▸ **Problem to work on**
Please copy, exactly as they appear below, the lines from the one containing "collection (final (applyJob heart" through the one containing "eq_refl eq_refl eq_refl)".

Saved entries:
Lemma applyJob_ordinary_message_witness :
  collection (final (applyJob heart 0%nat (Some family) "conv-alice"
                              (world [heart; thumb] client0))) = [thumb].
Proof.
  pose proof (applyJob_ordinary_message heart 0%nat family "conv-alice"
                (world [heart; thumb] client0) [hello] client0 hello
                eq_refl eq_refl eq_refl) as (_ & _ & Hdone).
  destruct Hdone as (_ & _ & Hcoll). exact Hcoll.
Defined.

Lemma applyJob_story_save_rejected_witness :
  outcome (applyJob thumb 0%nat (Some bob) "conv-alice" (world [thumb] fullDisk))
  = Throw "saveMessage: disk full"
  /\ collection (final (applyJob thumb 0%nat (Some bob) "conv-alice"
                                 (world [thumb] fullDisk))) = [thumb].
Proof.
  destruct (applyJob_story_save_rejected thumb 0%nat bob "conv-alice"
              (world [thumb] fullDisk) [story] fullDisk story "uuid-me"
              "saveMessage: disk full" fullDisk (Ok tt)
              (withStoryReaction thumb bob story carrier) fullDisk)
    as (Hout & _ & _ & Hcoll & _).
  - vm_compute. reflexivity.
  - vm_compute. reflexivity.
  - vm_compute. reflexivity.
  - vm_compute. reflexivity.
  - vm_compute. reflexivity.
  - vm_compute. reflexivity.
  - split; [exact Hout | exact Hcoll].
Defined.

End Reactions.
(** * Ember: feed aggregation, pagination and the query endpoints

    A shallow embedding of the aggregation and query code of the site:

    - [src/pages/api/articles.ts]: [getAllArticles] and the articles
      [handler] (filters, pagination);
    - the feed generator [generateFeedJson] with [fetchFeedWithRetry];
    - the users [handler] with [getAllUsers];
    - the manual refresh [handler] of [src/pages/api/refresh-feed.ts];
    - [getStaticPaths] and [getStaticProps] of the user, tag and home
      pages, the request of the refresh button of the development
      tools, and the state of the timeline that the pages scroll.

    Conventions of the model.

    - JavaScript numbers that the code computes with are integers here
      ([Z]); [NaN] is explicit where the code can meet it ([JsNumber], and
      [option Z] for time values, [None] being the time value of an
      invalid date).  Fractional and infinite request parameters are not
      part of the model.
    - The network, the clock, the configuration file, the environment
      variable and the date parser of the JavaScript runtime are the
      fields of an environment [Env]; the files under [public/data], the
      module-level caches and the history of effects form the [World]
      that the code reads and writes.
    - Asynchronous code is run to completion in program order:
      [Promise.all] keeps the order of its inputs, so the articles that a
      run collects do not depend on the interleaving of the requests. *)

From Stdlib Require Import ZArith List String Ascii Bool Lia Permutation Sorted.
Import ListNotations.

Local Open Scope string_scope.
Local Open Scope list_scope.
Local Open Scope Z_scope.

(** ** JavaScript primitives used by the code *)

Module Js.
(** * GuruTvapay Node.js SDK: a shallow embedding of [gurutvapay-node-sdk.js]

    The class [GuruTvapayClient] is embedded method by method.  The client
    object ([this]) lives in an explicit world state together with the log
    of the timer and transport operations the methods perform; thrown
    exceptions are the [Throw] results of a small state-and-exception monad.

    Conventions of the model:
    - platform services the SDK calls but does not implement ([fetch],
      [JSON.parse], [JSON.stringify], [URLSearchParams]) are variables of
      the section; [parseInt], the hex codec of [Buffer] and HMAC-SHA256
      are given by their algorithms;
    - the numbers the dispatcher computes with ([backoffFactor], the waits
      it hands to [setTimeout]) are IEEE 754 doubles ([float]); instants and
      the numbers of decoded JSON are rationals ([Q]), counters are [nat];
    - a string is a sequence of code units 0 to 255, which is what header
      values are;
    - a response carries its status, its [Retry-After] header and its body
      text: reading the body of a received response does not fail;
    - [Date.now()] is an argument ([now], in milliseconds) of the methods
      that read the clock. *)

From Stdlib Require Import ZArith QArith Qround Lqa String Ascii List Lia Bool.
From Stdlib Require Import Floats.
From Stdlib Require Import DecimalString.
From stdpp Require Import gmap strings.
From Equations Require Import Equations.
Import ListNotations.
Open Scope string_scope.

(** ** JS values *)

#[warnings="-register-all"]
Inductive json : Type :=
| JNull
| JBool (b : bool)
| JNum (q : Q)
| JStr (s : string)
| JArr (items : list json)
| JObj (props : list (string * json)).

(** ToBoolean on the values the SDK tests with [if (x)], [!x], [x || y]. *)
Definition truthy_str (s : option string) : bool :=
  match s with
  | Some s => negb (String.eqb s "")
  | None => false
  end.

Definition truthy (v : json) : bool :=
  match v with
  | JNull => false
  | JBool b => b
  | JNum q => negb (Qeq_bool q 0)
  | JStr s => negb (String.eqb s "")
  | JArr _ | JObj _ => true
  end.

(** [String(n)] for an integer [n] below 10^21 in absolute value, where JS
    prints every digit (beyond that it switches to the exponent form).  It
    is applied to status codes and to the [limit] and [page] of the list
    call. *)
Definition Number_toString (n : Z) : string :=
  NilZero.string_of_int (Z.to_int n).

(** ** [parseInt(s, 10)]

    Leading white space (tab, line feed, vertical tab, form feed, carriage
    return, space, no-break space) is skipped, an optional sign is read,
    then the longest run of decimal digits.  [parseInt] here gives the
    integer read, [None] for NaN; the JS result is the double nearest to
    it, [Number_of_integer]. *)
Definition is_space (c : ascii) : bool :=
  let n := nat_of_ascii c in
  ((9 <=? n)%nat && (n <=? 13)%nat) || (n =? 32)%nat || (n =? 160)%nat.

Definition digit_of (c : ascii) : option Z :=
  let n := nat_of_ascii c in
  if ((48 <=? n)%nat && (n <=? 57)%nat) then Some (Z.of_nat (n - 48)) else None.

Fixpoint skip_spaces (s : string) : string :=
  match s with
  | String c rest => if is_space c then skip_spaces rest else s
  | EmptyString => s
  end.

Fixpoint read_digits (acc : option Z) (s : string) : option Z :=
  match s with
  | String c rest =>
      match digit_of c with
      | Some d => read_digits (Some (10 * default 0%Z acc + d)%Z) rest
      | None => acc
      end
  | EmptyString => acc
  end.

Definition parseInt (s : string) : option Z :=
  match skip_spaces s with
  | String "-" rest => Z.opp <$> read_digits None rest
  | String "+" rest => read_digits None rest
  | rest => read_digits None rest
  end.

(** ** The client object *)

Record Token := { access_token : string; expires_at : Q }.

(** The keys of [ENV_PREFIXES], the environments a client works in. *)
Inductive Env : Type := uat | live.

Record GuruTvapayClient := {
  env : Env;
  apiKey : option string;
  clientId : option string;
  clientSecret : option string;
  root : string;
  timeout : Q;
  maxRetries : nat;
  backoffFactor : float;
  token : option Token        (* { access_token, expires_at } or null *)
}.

--

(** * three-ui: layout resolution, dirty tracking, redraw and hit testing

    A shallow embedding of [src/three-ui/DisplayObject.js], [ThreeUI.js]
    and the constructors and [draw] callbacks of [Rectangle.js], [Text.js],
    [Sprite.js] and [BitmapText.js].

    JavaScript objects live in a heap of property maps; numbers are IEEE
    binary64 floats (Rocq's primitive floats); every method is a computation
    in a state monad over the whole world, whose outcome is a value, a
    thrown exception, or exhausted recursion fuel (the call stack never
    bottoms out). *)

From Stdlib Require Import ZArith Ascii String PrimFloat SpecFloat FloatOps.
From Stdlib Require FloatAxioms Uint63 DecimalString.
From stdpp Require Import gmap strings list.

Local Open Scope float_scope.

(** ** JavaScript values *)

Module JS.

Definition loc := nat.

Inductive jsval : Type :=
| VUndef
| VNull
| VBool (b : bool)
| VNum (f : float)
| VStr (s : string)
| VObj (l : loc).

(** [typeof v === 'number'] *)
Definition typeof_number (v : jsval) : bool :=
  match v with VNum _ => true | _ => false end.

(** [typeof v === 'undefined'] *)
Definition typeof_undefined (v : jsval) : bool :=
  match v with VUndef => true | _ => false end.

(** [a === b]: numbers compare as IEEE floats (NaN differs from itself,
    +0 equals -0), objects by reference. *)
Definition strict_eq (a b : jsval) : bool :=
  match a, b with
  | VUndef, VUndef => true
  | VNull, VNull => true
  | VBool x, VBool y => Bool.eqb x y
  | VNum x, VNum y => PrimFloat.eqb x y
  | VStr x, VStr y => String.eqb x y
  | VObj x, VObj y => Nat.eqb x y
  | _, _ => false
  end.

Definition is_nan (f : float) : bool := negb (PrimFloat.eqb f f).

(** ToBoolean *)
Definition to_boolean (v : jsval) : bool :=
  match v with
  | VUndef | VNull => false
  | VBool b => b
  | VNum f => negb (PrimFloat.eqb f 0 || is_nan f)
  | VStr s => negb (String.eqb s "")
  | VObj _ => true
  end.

▸ **Response box**
  collection (final (applyJob heart 0%nat (Some family) "conv-alice"
                              (world [heart; thumb] client0))) = [thumb].
Proof.
  pose proof (applyJob_ordinary_message heart 0%nat family "conv-alice"
                (world [heart; thumb] client0) [hello] client0 hello
                eq_refl eq_refl eq_refl) as (_ & _ & Hdone).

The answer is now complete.